NEW YORK (GenomeWeb) – Becton Dickinson today said that the US Food and Drug Administration has cleared for marketing the firm's BD Max Enteric Bacterial Panel for detecting the common causes of bacterial gastroenteritis.
The panel is a qualitative test that detects DNA from Campylobacter spp. (jejuni and coli), Salmonella spp., Shigella spp. / Enteroinvasive E. coli (EIEC) as well as stx 1 and stx 2 genes in stool specimens.

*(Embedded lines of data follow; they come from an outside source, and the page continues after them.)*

(** [Music.__init__]: every argument is optional, [None] by default. *)
Definition Music_init
  (meta_data0 : option MetaData) (timing_info : option TimingInfo)
  (time_signatures0 : option (list TimeSignature))
  (key_signatures0 : option (list KeySignature))
  (tempos0 : option (list Tempo)) (downbeats0 : option (list Z))
  (lyrics0 : option (list Lyric)) (annotations0 : option (list Annotation))
  (tracks0 : option (list Track)) : Music :=
  {| meta_data := or_default meta_data0 MetaData_init;
     timing := or_default timing_info TimingInfo_init;
     time_signatures := or_default time_signatures0 [];
     key_signatures := or_default key_signatures0 [];
     tempos := or_default tempos0 [];
     downbeats := or_default downbeats0 [];
     lyrics := or_default lyrics0 [];
     annotations := or_default annotations0 [];
     tracks := or_default tracks0 [] |}.

(** Assignments to one attribute. *)
Definition with_time_signatures (l : list TimeSignature) (self : Music) : Music :=
  mkMusic (timing self) l (key_signatures self) (tempos self)
    (downbeats self) (lyrics self) (annotations self) (tracks self)
    (meta_data self).

Definition with_key_signatures (l : list KeySignature) (self : Music) : Music :=
  mkMusic (timing self) (time_signatures self) l (tempos self)
    (downbeats self) (lyrics self) (annotations self) (tracks self)
    (meta_data self).

Definition with_tempos (l : list Tempo) (self : Music) : Music :=
  mkMusic (timing self) (time_signatures self) (key_signatures self) l
    (downbeats self) (lyrics self) (annotations self) (tracks self)
    (meta_data self).

Definition with_lyrics (l : list Lyric) (self : Music) : Music :=
  mkMusic (timing self) (time_signatures self) (key_signatures self)
    (tempos self) (downbeats self) l (annotations self) (tracks self)
    (meta_data self).

Definition with_annotations (l : list Annotation) (self : Music) : Music :=
  mkMusic (timing self) (time_signatures self) (key_signatures self)
    (tempos self) (downbeats self) (lyrics self) l (tracks self)
    (meta_data self).

Definition with_tracks (l : list Track) (self : Music) : Music :=
  mkMusic (timing self) (time_signatures self) (key_signatures self)
    (tempos self) (downbeats self) (lyrics self) (annotations self) l
    (meta_data self).

(** [Music.reset] *)
Definition Music_reset (self : Music) : Music :=
  {| meta_data := MetaData_init;
     timing := TimingInfo_init;
     time_signatures := [];
     key_signatures := [];
     tempos := [];
     downbeats := downbeats self;
     lyrics := [];
     annotations := [];
     tracks := [] |}.

(** Modelled from the spec: [muspy.utils.remove_invalid_from_list], which
    is not among the sources.  It rebuilds the list, keeping the elements
    whose [validate()] succeeds; an element whose [validate()] raises is
    left out and the exception goes no further. *)
Definition remove_invalid_from_list {A : Type} (validate : A -> result unit)
  (l : list A) : list A :=
  filter (fun x => returns (validate x)) l.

According to BD, these pathogens are responsible for up to 95 percent of bacteria-causing gastroenteritis and account for millions of deaths annually.
The panel runs on the BD Max System, which automates sample preparation, extraction, amplification, and detection on a single system.
"The BD Max Enteric Bacterial Panel will provide clinicians with fast, accurate results that will enable more rapid diagnosis compared with conventional culture methods and will help improve standard of care and clinical efficiencies," Doug White, VP and GM of Molecular Diagnostics & Women's Health, BD Diagnostics, said in a statement.
He noted that the panel is the first FDA-cleared assay in the BD MAX Enteric portfolio, and the firm plans to add additional panels that include viral, parasite, and extended bacterial detection.
The firm's BD MAX Enteric Parasite Panel, which detects the parasitic enteric pathogens Giardia lamblia, Cryptosporidium, and Entamoeba histolytica directly from stool specimens, recently was CE marked for sale in Europe. The Enteric Bacterial panel was E marked in March 2013, said BD.